Bananas, much like avocados, have a silky, mushy consistency that makes them simple for young children to mush up between their gums. It is the perfect first fruit after newborns, and you can start giving it to your child as soon as they have tasted a variety of other vegetables and fruits.
In the past, it was recommended that infants be given their first taste of vegetables before moving on to fruits; however, this practice is no longer encouraged. There is no proof, as stated by the American Academy of Pediatrics that your infant will acquire a hatred for veggies if the fruit is provided initially.
You can serve the puree or combine it with baby cereal or a vegetable. The following is a guide on preparing banana puree for your small one.
Step 1: Choose and Purchase Some Fresh Bananas
Bananas are the sweetest and cheapest during the summer months in the United States, but imported bananas are available year-round. Pick bananas that have yellow peels that are spotless and unblemished. The banana is unripe if its skin is green, but if it has an excessive number of brown patches, it has either passed its prime or is getting close to passing its prime. Six to eight fluid ounces of banana puree can be produced from one fresh banana of medium size when blended with infant formula or breast milk.
Step 2: Clean, Peel, And Slice The Banana
To eliminate bacteria, wash the banana in a solution that consists of three parts water and one part white vinegar. After washing under lukewarm running water, pat the fruit dry and peel it. Throw away the banana’s peel as well as both of its ends. The remaining portion of the banana should be split into pieces, and then each piece should be cut into quarters.
Step 3: Either Puree The Banana Or Mash It Up
Combine all ingredients and blend or process in a food processor until a smooth puree forms. (When pureed, a fresh banana has a color between light purple and brown.) If more water is required to get the desired consistency, add it now. Instead of using water when pureeing the banana, try using breast milk or formula instead for a creamier end product.
Instead of pureeing the banana, you can use a potato masher to make it into a chunkier consistency that suits babies ten months or older.
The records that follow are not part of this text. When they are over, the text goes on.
(** C6: The scheduler never stops in silence. When it has nothing to wait for, the plan
    flow either goes on: because a failed node has attempts left; or, when nothing has
    failed, because a node is ready or a task is running; or because a repair of the
    failures, one of those still allowed, reported that it changed the plan, which costs
    a revision. Or it waits, with some node waiting for input and the session saved;
    or ends the turn as completed, when every node is settled; or ends it as failed,
    when nodes have failed and no repair is left or the repair changed nothing, or no
    pending node can ever run. An ended turn has published its final status as its
    last event and has given up the session. The only exception it can raise is one
    of the repair. *)
Theorem plan_flow_spec w :
  let s := w_state w in
  let '(w', r) := plan_flow_run node_tasks w in
  match r with
  | Ok CONTINUE => may_continue w w'
  | Ok EXIT_WAIT => input_required_nodes s <> [] /\ synced w' /\ nodes (w_state w') = nodes s
  | Ok EXIT_DONE => all_completed s = true /\ announced TaskState.COMPLETED w w'
  | Ok EXIT_FAILED =>
      input_required_nodes s = [] /\ all_completed s = false /\
      (if has_failures s
       then exists w1, announced TaskState.FAILED w1 w' /\ (w1 = w /\ ~ repairs_left s \/ repair_plan w = (w1, Ok false))
       else announced TaskState.FAILED w w' /\
         (has_pending_work s = false \/ ready_nodes s = [] /\ node_tasks = 0))
  | Ok END_ => False
  | Err e => has_failures s = true /\ repair_plan w = (w', Err e)
  end.
Proof.
  cbv zeta. rewrite plan_flow_outcome. unfold plan_outcome, may_continue, repairs_left.
  assert (forall st w, st ∈ [TaskState.COMPLETED; TaskState.FAILED] -> announced st w (ended st w)) as Hend.
  { intros st w0 Hst. apply ended_announced. unfold _TERMINAL_TASK_STATES. set_solver. }
  destruct (any_retryable (w_state w)) eqn:E1.
  { left. split; [done|]. apply existsb_elem in E1 as (n & Hn & Hr). exists n. unfold can_retry in Hr.
    apply andb_prop in Hr as [Hr Ha%Z.ltb_lt]. by bool_prop. }
  destruct (input_required_nodes (w_state w)) as [|n l] eqn:E2.
  2: { destruct (exit_wait_run w) as (w' & E & Hs & Hn). rewrite E. done. }
  destruct (all_completed (w_state w)) eqn:E3; [split; [done | apply Hend; set_solver]|].
  destruct (has_failures (w_state w)) eqn:E4.
  - destruct (_ && _) eqn:E5.
    + apply andb_prop in E5 as [E5 E5'%Z.ltb_lt]. destruct (repair_plan w) as [w1 [[]|e]] eqn:E6; [| |done].
      * right. right. split; [done|]. split; [done|]. split; [done | by apply repair_plan_counts].
      * do 2 (split; [done|]). exists w1. split; [apply Hend; set_solver | by right].
    + do 2 (split; [done|]). exists w. split; [apply Hend; set_solver|]. left. split; [done|]. intros [Ha Hb%Z.ltb_lt].
      by rewrite Ha, Hb in E5.
  - destruct (_ && _) eqn:E5.
    + right. left. do 2 (split; [done|]). apply andb_prop in E5 as [_ E5]. apply orb_prop in E5 as [E5|E5].
      * left. by destruct (ready_nodes (w_state w)).
      * right. by apply Nat.ltb_lt.
    + do 2 (split; [done|]). split; [apply Hend; set_solver|]. apply andb_false_iff in E5 as [E5|E5]; [by left|].
      right. apply orb_false_elim in E5 as [E5 E6]. apply Nat.ltb_ge in E6.
      split; [by destruct (ready_nodes (w_state w)) | lia].
Qed.
End plan_facts.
Step 4: Serve the Banana Puree
The naturally sweet banana puree can be enjoyed on its own, but it also plays nicely with other fruit purees that have a more sour or muted flavor. You might want to try combining banana puree with:
- Full-fat Greek yogurt
- Sweet potatoes
Step 5: Freeze Leftover Banana Puree
Banana puree can be stored in the fridge for up to three days if stored in BPA-free containers. You can keep leftovers frozen for up to three months. Defrost the frozen food in the refrigerator overnight.